Несмотря на ироничность и язвительность, актриса на самом деле была натурой тонкой и ранимой. Ни один из тех, кто становился объектом её шуток, не подозревал о том, что такая манера поведения была, скорее, защитной реакцией, и что по ночам в своих записках Раневская пишет: «День кончился. Ещё один напрасно прожитый день никому не нужной моей жизни». Или так: «Если у тебя есть человек, которому можно рассказать сны, то ты не имеешь права считать себя одинокой. Мне некому теперь рассказывать сон… Моя жизнь: одиночество, одиночество, одиночество до конца дней».
В кино и в театре она казалась жизнерадостной, остроумной, энергичной и переполненной жаждой жизни, в то время как за кадром оставалось ощущение тотального одиночества и нереализованности в профессии: «В актёрской жизни нужно везение. Больше, чем в любой другой, актёр зависим, выбирать роли ему не дано. Я сыграла сотую часть того, что могла. Вообще я не считаю, что у меня счастливая актёрская судьба… Тоскую о несыгранных ролях. Слово „играть“ я не признаю. „Прожить“ ещё несколько жизней».
Когда она в очередной раз слышала комплименты по поводу своего таланта, сокрушалась в своих записях: «Кто бы знал, как я была несчастна в этой проклятой жизни со всеми моими талантами». Свой талант она считала не даром, а настоящим проклятием. Когда её после спектакля заваливали охапками цветов, актриса грустно вздыхала: «Столько любви, а в аптеку сходить некому!».
Раневскую часто просили написать автобиографию или книгу воспоминаний. На это она отвечала: «Если бы я писала о себе книгу, это была бы жалобная книга. И в ней была бы одна строка: Судьба - шлюха».
--------------------------
PS: Отрывок из книги Фаины Раневской «Смех сквозь слёзы»
«Меня не любили. У меня была семья, но её не было. В жизни великих бывало, когда материнскую и отцовскую ласку и внимание заменяло внимание нянек или гувернанток, иногда это даже приводило к изумительным результатам. Не Надежда Осиповна, а Арина Родионовна рассказывала Пушкину сказки. У меня не было Арины Родионовны, бонн своих просто ненавидела, причем взаимно. Мечтала, чтобы, катаясь на коньках, бонна-немка упала и расшиблась насмерть. Но она каждый раз возвращалась даже без синяков.

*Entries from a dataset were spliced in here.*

(** Every run of [mainLoop] on a well-formed forest is a chain of
    recordings, each at the deepest matching node of its event. *)
Lemma mainLoop_steps typeFilter base
    (Q : list EventPattern → list Event.t → list EventPattern → Prop) :
  (∀ f, Q f [] f) →
  (∀ f e es f',
     Forall pattern_ok f →
     (∀ e', spec_deepest typeFilter f e' = spec_deepest typeFilter base e') →
     Q (updateAt (recorded e) (spec_deepest typeFilter base e) f) es f' →
     Q f (e :: es) f') →
  ∀ parsed f,
    Forall pattern_ok f →
    (∀ e', spec_deepest typeFilter f e' = spec_deepest typeFilter base e') →
    ∃ f' log, mainLoop typeFilter f parsed = Returned f' log ∧ Q f parsed f'.
Proof.
  intros Hnil Hcons. induction parsed as [|e es IH]; intros f Hok Hbase.
  - exists f, []. by split.
  - destruct (mainMatchEvent_step typeFilter f e Hok) as (log & Hrun & _).
    cbv zeta in Hrun. rewrite Hbase in Hrun.
    destruct (IH (updateAt (recorded e) (spec_deepest typeFilter base e) f))
      as (f' & log' & Hloop & HQ).
    { by apply updateAt_pattern_ok. }
    { intros e'. by rewrite spec_deepest_updateAt. }
    exists f'. eexists. split.
    + cbn [mainLoop]. eapply bind_returns; [exact Hrun|exact Hloop].
    + by apply Hcons.
Qed.

(** X1: on a well-formed forest [mainMatchEvent] returns no node exactly
    when it leaves the forest as it was; when it returns a node, one node
    recorded the event through [addEvent], and the reference returned is the
    first two steps of the reference to that node: the node itself when it is
    a root or a child of a root. *)
Theorem mainMatchEvent_returned typeFilter _patterns event :
  Forall pattern_ok _patterns →
  ∃ _patterns' r log,
    mainMatchEvent typeFilter _patterns event = Returned (_patterns', r) log ∧
    match r with
    | None => _patterns' = _patterns
    | Some returned =>
        ∃ q n m n',
          derefForest _patterns q = Some n ∧
          Re.match_ (regEx n) (Event.message event) = Some m ∧
          addEvent n event m = Returned n' [] ∧
          derefForest _patterns' q = Some n' ∧
          matchCount n' = S (matchCount n) ∧
          returned = take 2 q
    end.
Proof.
  intros Hok.
  destruct (mainMatchEvent_step typeFilter _patterns event Hok)
    as (log & Hrun & Hstep). cbv zeta in *.
  eexists _, _, log. split; [exact Hrun|].
  destruct (spec_deepest typeFilter _patterns event) as [q|] eqn:Hroute;
    cbn [fmap option_fmap option_map]; [|done].
  destruct (spec_deepest_deref _ _ _ _ Hroute) as (n & Hn & [m Hm] & _).
  destruct (Hstep q n Hn) as (n' & Hn' & Hhit & _).
  destruct (Hhit eq_refl) as [-> Hcount].
  exists q, n, m, (recorded event n). cbn [updateAt] in *.
  repeat split; try done.
  apply addEvent_recorded; [|done].
  by apply pattern_ok_self, (derefForest_ok _ _ _ Hok Hn).
Qed.

(** X2: after a stream of events, the events kept at every node are the
    ones it had before, followed by the events of the stream whose deepest
    matching node it is, in the order of the stream. *)
Theorem mainLoop_events_in_order typeFilter _patterns parsed :
  Forall pattern_ok _patterns →
  ∃ _patterns' log,
    mainLoop typeFilter _patterns parsed = Returned _patterns' log ∧
    ∀ q n, derefForest _patterns q = Some n →
      ∃ n', derefForest _patterns' q = Some n' ∧
            events n'
            = events n
              ++ filter (λ e, spec_deepest typeFilter _patterns e = Some q)
                   parsed.
Proof.
  intros Hok.
  apply (mainLoop_steps typeFilter _patterns
           (λ f es f', ∀ q n, derefForest f q = Some n →
              ∃ n', derefForest f' q = Some n' ∧
                    events n'
                    = events n
                      ++ filter (λ e, spec_deepest typeFilter _patterns e
                                      = Some q) es)); [| |done|done].
  - intros f q n Hq. exists n. split; [done|]. by rewrite app_nil_r.
  - intros f e es f' Hf Hbase HQ q n Hq.
    destruct (derefForest_updateAt (recorded e)
                (spec_deepest typeFilter _patterns e) f q n)
      as (n1 & Hn1 & Hhit & Hmiss); [apply recorded_subPatterns|done|].
    destruct (HQ q n1 Hn1) as (n' & Hn' & Hev). exists n'. split; [done|].
    rewrite Hev, filter_cons. case_decide as Hdec.
    + rewrite (Hhit Hdec). rewrite recorded_events; [by rewrite <- app_assoc|].
      rewrite <- Hbase in Hdec.
      apply spec_deepest_deref in Hdec as (n0 & Hn0 & Hm & _). congruence.
    + by destruct (Hmiss Hdec) as [-> _].
Qed.

Lemma totalCount_unfold self :
  totalCount self = matchCount self + sum_list_with totalCount (subPatterns self).
Proof. by destruct self. Qed.

Lemma sum_list_with_alter {A} (h : A → nat) g i (l : list A) p :
  l !! i = Some p →
  sum_list_with h (alter g i l) + h p = sum_list_with h l + h (g p).
Proof.
  revert i. induction l as [|x l IH]; intros [|i] Hi; try done.
  - injection Hi as ->. cbn [alter list_alter sum_list_with]. lia.
  - specialize (IH i Hi). cbn [alter list_alter sum_list_with] in *.
    change (list_alter g i l) with (alter g i l). lia.
Qed.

Когда озвучивала фрекен Бокк через много десятилетий, вспоминала не столько саму немку, сколько свою ненависть к ней.
Когда ребёнку не к кому прислониться, даже в семье нет плеча, в которое можно уткнуться, он вырастает либо преступником, либо исключительно замкнутой и одинокой личностью.
Замкнутой я быть не могла, актёрство не предусматривает ни стеснительности, ни робости, а оно родилось вместе со мной. Оставалось одиночество.
Одиночество взрослого, прожившего жизнь, страшно, но объяснимо, оно может вытекать из этой самой жизни, быть следствием его собственных ошибок и эгоизма.
Одиночество ребёнка в тысячу раз страшней одиночества взрослого человека. Дети не должны быть одиноки, иначе они никогда не будут счастливы в жизни.
Я не обвиняю родителей ни в чём, жили, как могли и считали правильным, но именно детское одиночество в семье предопределило отсутствие семьи у меня потом. Вокруг меня много людей, но после смерти Павлы Леонидовны Вульф, которая заменила мне мать во взрослой уже жизни, я осталась одна, совсем одна, а сейчас, когда пережила уже почти всех, кому интересна моя жизнь, моя внутренняя жизнь (рядом только Нина Сухоцкая), особенно одиноко.
Одна в толпе - это ещё тяжелей, чем смотрителем на маяке на далёком острове."